Below them lay a wide strip of lawn bordered on the far side by mango, pyinma and casuarina trees that overlooked the grass tennis-courts, a tangled rose garden and two tall, feathery clusters of bamboo. Beyond this the ground sloped down to the beach so steeply that the clear, glassy water that shivered to a lace of foam about the dark shelves of rock appeared to lie almost directly below the house, and only the tops of the tall coconut palms that fringed the shores of the little island could be seen from the upper windows.
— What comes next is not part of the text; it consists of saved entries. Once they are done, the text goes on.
Lemma slot_not_full pend k s : core pend s → counts s → k ∈ kinds → slot k s → full k (running s) → False.
Proof.
  intros Hc Hn Hk Hs [H1 H2]. unfold slot in Hs. rewrite (Hn k Hk), (active_workers_running _ _ Hc) in Hs.
  destruct Hs as [(n & [= <-] & ?)|?]; lia.
Qed.

(** Where there is a slot, a worker is available. *)
Lemma slot_active pend k s : core pend s → counts s → k ∈ kinds → slot k s → active_workers s < max_workers s.
Proof using Hnames Hres.
  intros Hc Hn Hk Hs. rewrite (active_workers_running _ _ Hc), (a_max _ _ Hc).
  destruct (slot_found kinds res gen kinds_NoDup Hres k (running s)); try done.
  { apply (a_kinds _ _ Hc). } { apply (a_excess _ _ Hc). }
  unfold slot in Hs. rewrite (Hn k Hk), (active_workers_running _ _ Hc) in Hs.
  destruct Hs as [(n & [= <-] & ?)|?]; [by left|by right].
Qed.

Lemma batch_slot_slot pend reply s : core pend s → counts s → batch_slot reply s = true ↔ slot (k_job reply) s.
Proof using Hnames Hres.
  intros Hc Hn. pose proof (slot_active pend (k_job reply) s Hc Hn (elem_of_kinds_job reply)) as Ha.
  pose proof (a_res _ _ Hc (k_job reply) (elem_of_kinds_job reply)) as [= Hr].
  unfold batch_slot, slot in *. rewrite (a_general _ _ Hc). cbn [active_of] in *. rewrite Hr. split.
  - intros H. destruct (Z_lt_ge_dec (active_workers s) gen); [by right|]. left. eexists. split; [done|]. lia.
  - intros H. specialize (Ha H). destruct H as [(n & [= <-] & ?)|?]; lia.
Qed.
Sky, sea and the level stretch of lawn seemed to be fashioned from Lalique glass, so still and smooth and serene they were: the still, smooth serenity that presages a perfect Indian Ocean day.
The fronds of the coconut palms swayed gently to a breath of scented air that wandered across the garden and ruffled Valerie’s dark hair, and she stretched a pair of sunburnt arms above her head and sighed gratefully. ‘So cool! And yet in another hour it will be hot and sticky again. A curse upon this climate.’